__Task objective__. Report each line of the records below that holds the word "scalarVol".

** Opening Exercise material block **

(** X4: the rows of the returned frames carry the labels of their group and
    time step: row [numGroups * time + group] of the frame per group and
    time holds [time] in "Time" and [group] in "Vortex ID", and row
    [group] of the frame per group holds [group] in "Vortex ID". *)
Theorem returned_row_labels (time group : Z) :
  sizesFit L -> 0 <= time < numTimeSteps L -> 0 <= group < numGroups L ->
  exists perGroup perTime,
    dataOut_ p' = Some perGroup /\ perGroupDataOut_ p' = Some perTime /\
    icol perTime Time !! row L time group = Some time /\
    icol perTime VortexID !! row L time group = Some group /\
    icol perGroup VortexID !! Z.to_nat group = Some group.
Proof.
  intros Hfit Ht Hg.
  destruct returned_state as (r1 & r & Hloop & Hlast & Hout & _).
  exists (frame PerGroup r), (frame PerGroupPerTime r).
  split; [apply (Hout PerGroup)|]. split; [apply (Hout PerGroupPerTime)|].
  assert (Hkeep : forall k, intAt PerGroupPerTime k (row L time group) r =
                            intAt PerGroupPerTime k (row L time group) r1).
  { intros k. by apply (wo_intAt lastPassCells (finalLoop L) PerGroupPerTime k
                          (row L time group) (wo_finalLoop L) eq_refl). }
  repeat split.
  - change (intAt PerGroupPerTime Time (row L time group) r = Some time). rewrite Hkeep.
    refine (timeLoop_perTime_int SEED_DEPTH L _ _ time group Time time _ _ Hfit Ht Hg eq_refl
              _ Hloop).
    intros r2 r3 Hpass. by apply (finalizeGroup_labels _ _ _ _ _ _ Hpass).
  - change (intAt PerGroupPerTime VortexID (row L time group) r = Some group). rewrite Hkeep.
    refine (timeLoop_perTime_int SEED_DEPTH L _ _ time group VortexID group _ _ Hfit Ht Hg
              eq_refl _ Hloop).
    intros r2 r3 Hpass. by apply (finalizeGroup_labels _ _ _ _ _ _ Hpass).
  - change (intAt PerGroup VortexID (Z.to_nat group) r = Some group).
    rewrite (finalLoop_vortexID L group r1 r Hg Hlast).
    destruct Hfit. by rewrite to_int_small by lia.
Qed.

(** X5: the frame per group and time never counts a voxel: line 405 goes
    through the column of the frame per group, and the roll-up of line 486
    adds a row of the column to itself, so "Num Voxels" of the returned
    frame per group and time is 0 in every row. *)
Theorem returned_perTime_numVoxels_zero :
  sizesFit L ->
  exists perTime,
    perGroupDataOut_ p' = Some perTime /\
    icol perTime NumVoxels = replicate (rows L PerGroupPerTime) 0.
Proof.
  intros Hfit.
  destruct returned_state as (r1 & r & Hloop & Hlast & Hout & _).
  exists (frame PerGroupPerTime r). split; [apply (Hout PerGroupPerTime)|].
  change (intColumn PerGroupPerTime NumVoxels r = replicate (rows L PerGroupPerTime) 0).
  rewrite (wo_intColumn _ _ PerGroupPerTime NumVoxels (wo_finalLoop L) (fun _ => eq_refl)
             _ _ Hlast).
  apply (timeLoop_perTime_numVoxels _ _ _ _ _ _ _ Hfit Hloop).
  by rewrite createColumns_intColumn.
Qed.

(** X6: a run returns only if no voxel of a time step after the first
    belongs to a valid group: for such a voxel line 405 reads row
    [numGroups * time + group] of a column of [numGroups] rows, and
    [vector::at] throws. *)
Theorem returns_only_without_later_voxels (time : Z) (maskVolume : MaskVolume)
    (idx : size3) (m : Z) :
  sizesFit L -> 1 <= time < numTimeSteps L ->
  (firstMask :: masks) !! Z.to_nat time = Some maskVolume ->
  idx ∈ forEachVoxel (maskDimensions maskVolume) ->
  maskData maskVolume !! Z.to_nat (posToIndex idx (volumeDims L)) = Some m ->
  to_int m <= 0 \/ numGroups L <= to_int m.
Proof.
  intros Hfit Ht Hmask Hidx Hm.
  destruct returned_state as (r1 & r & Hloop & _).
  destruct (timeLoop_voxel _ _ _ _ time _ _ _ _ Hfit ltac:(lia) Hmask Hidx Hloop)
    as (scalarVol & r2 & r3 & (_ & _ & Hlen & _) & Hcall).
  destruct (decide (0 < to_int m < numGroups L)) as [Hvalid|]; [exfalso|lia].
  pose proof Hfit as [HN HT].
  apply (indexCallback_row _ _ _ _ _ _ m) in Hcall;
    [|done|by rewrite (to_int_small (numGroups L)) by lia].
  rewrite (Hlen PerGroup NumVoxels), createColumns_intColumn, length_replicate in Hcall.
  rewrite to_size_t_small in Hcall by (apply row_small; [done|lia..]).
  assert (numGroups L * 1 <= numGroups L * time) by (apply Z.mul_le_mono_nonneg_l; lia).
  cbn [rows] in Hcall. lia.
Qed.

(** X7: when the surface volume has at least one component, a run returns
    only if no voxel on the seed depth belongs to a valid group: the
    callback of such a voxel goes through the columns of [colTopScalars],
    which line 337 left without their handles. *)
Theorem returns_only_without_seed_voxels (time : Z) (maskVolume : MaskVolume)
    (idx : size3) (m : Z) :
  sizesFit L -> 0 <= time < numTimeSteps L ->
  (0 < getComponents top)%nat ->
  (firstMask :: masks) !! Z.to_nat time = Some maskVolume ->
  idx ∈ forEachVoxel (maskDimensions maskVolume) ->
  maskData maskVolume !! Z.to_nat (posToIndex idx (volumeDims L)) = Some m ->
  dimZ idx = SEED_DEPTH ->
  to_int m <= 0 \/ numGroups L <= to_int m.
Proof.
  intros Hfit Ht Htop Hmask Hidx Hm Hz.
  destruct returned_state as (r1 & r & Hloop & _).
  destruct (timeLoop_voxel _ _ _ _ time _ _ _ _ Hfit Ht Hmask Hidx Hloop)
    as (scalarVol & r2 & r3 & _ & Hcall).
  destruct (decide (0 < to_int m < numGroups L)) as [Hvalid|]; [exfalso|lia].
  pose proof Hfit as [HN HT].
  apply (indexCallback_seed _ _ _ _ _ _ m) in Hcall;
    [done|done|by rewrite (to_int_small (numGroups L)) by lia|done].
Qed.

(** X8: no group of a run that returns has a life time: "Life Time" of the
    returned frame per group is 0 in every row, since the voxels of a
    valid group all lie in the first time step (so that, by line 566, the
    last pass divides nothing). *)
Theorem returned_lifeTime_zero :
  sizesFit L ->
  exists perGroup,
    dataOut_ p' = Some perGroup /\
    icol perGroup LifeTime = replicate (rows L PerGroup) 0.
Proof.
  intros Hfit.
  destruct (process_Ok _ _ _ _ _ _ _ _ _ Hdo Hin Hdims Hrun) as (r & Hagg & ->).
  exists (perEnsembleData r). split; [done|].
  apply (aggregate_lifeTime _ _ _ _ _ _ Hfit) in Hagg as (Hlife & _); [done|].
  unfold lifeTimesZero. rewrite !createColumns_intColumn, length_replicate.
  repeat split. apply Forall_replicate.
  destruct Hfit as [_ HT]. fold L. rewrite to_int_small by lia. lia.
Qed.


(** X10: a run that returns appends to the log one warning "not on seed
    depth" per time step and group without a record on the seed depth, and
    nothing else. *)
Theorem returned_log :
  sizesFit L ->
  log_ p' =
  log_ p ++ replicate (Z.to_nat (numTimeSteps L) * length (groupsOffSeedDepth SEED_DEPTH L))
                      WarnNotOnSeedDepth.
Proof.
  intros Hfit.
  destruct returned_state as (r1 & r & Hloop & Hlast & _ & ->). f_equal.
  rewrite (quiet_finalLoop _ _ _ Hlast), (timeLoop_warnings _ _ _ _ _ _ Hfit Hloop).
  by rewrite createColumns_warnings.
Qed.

** Closing Exercise material block **

__Exercise result__.
    as (scalarVol & r2 & r3 & (_ & _ & Hlen & _) & Hcall).
    as (scalarVol & r2 & r3 & _ & Hcall).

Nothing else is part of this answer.